Kimi mekânlar vardır ki hikâyelerini kendi içine tutsak eder. Unutulmuşluğuna, terk edilmişliğine küser ama öte yandan da sanki gününü zamanını bekler. Vefa’nın sadece bir yerleşke adı olmadığını; birilerinin, vefalı birilerinin olma ihtimalinin hep olduğunu saklısında tutarak bekler.
İşte 1990’lı yılların başında Turgut Atalay’ın Diyarbakır Büyükşehir Belediye Başkanı olması ile birlikte belediye, sur içinde Ulucami Meydanı’ndaki yerinden sur dışına şimdiki yerine taşındı. Ana binanın hemen arkasındaki o şirin butik mekân da çok amaçlı bir kültür sanat merkezi olarak işlevlendirildi.
O tarihten sonra çok önemli işlere imza atıldı o mekânda. Musiki korosu kuruldu. Mesela şehir tiyatrosu kuruldu. Başında Veysel Öngören ve Ziya Demirel vardı. Çok güzel oyunlar sahnelediler. O sahnede Musa Anter konuştu ve kitaplarını imzaladı. Üzerinden bir iki gün geçtikten sonra da katledildi. O sahne Apê Musa’nın ardından yas tutarak ağladı.
Sonra yönetim değişti, Ahmet Bilgin belediye başkanı oldu. İlk işlerinden biri şehir tiyatrosunu kapatmak oldu. Cuma Boynukara ve arkadaşlarının harika oyunlar sahnelediği günler bir çırpıda yok sayılarak o enerjik tiyatro sevdalısı gençler çöpe ve park bahçelere sürüldü. Kimileri onurlarına yedirmeyip istifa ederek terki diyar edip ayrıldı, kimileri de kaderine rıza gösterdi.
Sonra 1999’da HADEP’ten Feridun Çelik başkan oldu. İlk işi şehir tiyatrosunu yeniden canlandırmak oldu. İşte adı "Amed Şehir Tiyatrosu" olan yapının mekânı artık o mekân olarak anılır oldu. Elbette sadece tiyatro salonu değil, yine o eski günlerindeki gibi çok amaçlı kültür salonu olma özelliğiyle işlevlendi.
Zor da olsa Kürtçe oyunlarla tanıştı. Bu yıl (2025) TÜYAP İstanbul Kitap Fuarı’nın onur yazarı ilan edilen ve o çok harika konuşması ile ödülünü taçlandıran Murathan Mungan’ın Mahmud ile Yezida oyunu 2001 yılında yine aynı mekânda sahnelenirken tam da Mungan’ın 25 yıl sonra konuşmasında dikkat çektiği sözlerle oyunda "Kürtçe kelimeler" olduğu gerekçesiyle oyun yasaklanarak polis zoruyla oynanması engellendi.
2001 yılı ile başlayan Diyarbakır Büyükşehir Belediyesi Kültür Dairesinin koordinasyonunda kısa adı HYS, her yerde sanat organizasyonuyla yılda bir “Kültür Sanat Festival”leri yapıldı. O sahne baş mekân oldu.
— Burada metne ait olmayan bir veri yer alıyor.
(** The configured rate is the average.  In exact arithmetic, over the whole
    domain of the maps the shaped rates average to the share, exceeding it by at
    most the trickle that keeps a zero-factor hour alive. *)
Theorem shaped_average loads keys c curve share :
  @curve_from_parser exact loads keys c = Ok (Some curve) -> (0 < share)%Q ->
  let n := inject_Z (Z.of_nat (length all_times)) in
  (share * n <= qsum (@rate exact curve share <$> all_times) <= share * n + @MIN_RATE exact * n)%Q.
Proof.
  intros ([Hnd Hm] & Ec & Hmean & _)%(@curve_ok exact) Hs n.
  pose proof (sum_factor (sc_maps curve) Hnd) as Hf. rewrite <- Ec in Hf. fold n in Hf.
  assert (qsum ((fun t => share / sc_mean curve * @factor exact curve t) <$> all_times) == share * n)%Q as Hx.
  { rewrite qsum_mul, Hf. field. lra. }
  assert (forall t, t ∈ all_times -> share / sc_mean curve * @factor exact curve t <= @rate exact curve share t
    <= share / sc_mean curve * @factor exact curve t + @MIN_RATE exact)%Q as Hr.
  { intros t Ht%all_times_valid. unfold rate.
    change (@fdiv exact ?a ?b) with (a / b)%Q. change (@fmul exact ?a ?b) with (a * b)%Q.
    assert (share * @factor exact curve t / sc_mean curve == share / sc_mean curve * @factor exact curve t)%Q as E
      by (field; lra).
    pose proof (@factor_le_peak exact (sc_maps curve) t Hm Ht) as [H0 _]. rewrite <- Ec in H0.
    assert (0 <= share / sc_mean curve * @factor exact curve t)%Q as H1
      by (apply Qmult_le_0_compat; [apply Qle_shift_div_l; lra|done]).
    assert (0 < @MIN_RATE exact)%Q as Hmin by done. revert Hmin. generalize (@MIN_RATE exact). intros mr Hmin.
    unfold pymax. destruct (qlt_spec mr (share * @factor exact curve t / sc_mean curve)) as [H|H];
      rewrite ?E in *; lra. }
  split.
  - rewrite <- Hx. apply qsum_le. intros t Ht. by apply Hr.
  - rewrite <- Hx. unfold n. rewrite length_sum, <- qsum_mul.
    eapply Qle_trans; [apply qsum_le; intros t Ht; by apply Hr|].
    clear. induction all_times as [|t ts IH]; [done|]. rewrite !fmap_cons. cbn [qsum]. lra.
Qed.

(** ** Witnesses *)

(** A pack with an hour-of-day map on its stanza; [loads] knows its text. *)
Definition shaped_pack : conf := mkConf [] [("web.sample", [("hourOfDayRate", Some "{...}")])].
Definition shaped_loads (text : string) : option doc :=
  if bool_decide (text = "{...}") then Some (DObj [("9", DNum 3); ("3", DNum 0)]) else None.
Definition shaped_keys : list rate_map := [dayOfMonth; hourOfDay; minuteOfHour; dayOfWeek; monthOfYear].
Definition shaped_curve (R : Rounding) : ShapeCurve := @new_curve R [(hourOfDay, [(9, rnd 3); (3, rnd 0)])].

Lemma rate_below_peak_witness :
  let curve := shaped_curve binary64 in let tm := mkTime 9 0 30 4 7 in
  (@rate binary64 curve 10 tm <= @MIN_RATE binary64 \/
   @rate binary64 curve 10 tm * ((1 - eps) * (1 - eps))
     <= @fmul binary64 10 (@peak_ratio binary64 curve) * ((1 + eps) * (1 + eps)))%Q.
Proof.
  refine (@rate_below_peak binary64 shaped_loads shaped_keys shaped_pack (shaped_curve binary64) 10
    (mkTime 9 0 30 4 7) _ _ _).
  - vm_compute. reflexivity.
  - unfold valid_time. cbn. lia.
  - done.
Defined.

Lemma shaped_average_witness :
  let n := inject_Z (Z.of_nat (length all_times)) in
  (10 * n <= qsum (@rate exact (shaped_curve exact) 10 <$> all_times) <= 10 * n + @MIN_RATE exact * n)%Q.
Proof.
  refine (shaped_average shaped_loads shaped_keys shaped_pack (shaped_curve exact) 10 _ _).
  - vm_compute. reflexivity.
  - done.
Defined.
Yine yılda bir “Edebiyat Günleri” de yapıldı.

Çok insan geçti o mekânın ve o sahnenin sicilinden. Dili olsa da konuşsa o sahne! Orhan Pamuk daha Nobel edebiyat ödülünü almadan “Navê min sor e” adıyla Kürtçe’ye çevrilen Benim Adım Kırmızı romanının söyleşisini bir öksürük nöbeti sonrası orada yaptı. Mehmed Uzun, soyadı gibi uzun sürgünlük yılları sonrası konuşma ve imzasını o sahnede yaptı. Adı, sanı dünyaya yayılmış ya da ünlenmemiş çok yazarın, entelektüelin; Adalet Ağaoğlu’ndan tutun İskender Pala’ya, Ece Temelkuran’dan, Mıgırdiç Margosyan ve Murathan Mungan’a çok kişinin yolu o sahne ve o mekandan geçti.
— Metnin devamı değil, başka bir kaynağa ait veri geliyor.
(** [_synthesise_pack_yaml]: the text; the write succeeds. *)
Definition quoted (s : text) : text := ascii_of_N 34 :: s ++ [ascii_of_N 34].
Definition synthesised_yaml (pd : pack_dir) (l : LintResult) : text :=
  join_lines
    ([chars "# synthesised by stoker git-sync (unverified: no author pack.yaml)";
      chars ("name: " +:+ pd_name pd);
      chars "description: " ++ quoted (chars "synthesised pack (no author pack.yaml)");
      chars ("engine: " +:+ default "eventgen" (head (lt_engines l)))] ++
     match lt_est_bytes_per_event l with
     | None => []
     | Some bpe =>
         [chars "estimates:"; chars ("  bytes_per_event: " +:+ fmt_num repr_float bpe)] ++
         match lt_declared_per_day_gb l with None => [] | Some gb => [chars ("  per_day_gb: " +:+ fmt_num repr_float gb)] end
     end).

Definition synthesise_pack_yaml (pd : pack_dir) : result pack_dir :=
  l ← lint pd; Ok (with_yaml (synthesised_yaml pd l) pd).

(** The verdict on a pack root. *)
Record pack_verdict : Type := mkVerdict { vd_lint : LintResult; vd_errors : list string; vd_verified : bool }.

(** [_upsert_pack] *)
Definition filled (repo : Z) (name path sha : string) (pd : pack_dir) (v : pack_verdict) (r : pack_row) : pack_row :=
  let l := vd_lint v in
  mkRow (pr_id r) (Some repo) name path (pack_description repr_float pd) (pack_tags pd) (lt_engines l)
    (match lt_metricgen l with Some m => Some m | None => pr_builder r end)
    (lt_sourcetypes l) (lt_stanza_count l) (lt_est_bytes_per_event l) (lt_declared_per_day_gb l)
    (vd_verified v) (if bool_decide (vd_errors v = []) then "ok" else "error") (vd_errors v) (Some sha).

Definition upsert_pack (repo : Z) (name path sha : string) (pd : pack_dir) (v : pack_verdict) (rows : list pack_row) : list pack_row :=
  match List.find (is_row repo name) rows with
  | Some _ => update_first (is_row repo name) (filled repo name path sha pd v) rows
  | None => rows ++ [filled repo name path sha pd v (blank_row (next_pack_id rows) name)]
  end.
Ermeni müziğinin büyük ustaları baba oğul Onnik ve Ara Dinkçianlar o sahnede arz-ı endam eylediler. O sahnenin kulisinde Aram Dikran’la, Egîdè Cimo ile, Yılmaz Erdoğan’la, Ercan Kesal’la ve daha çok kişi ile sohbet etmişliğim oldu. Aşık İhsani ile de mekânın giriş katında resim sergisi gezmişliğim de. Evrim Alataş ve bir çok arkadaşla festival koordinasyonunda toplantıları ve festival gazetesinin toplantılarını o mekânda yaptık.
Çok uzadığının farkındayım. Daha da uzar da, meramım mekânın tarihsel kültürel kronolojisini çıkarmak değil! O başka bir çalışmanın konusu olmalı diyerek burada kesip sadede geleyim en iyisi.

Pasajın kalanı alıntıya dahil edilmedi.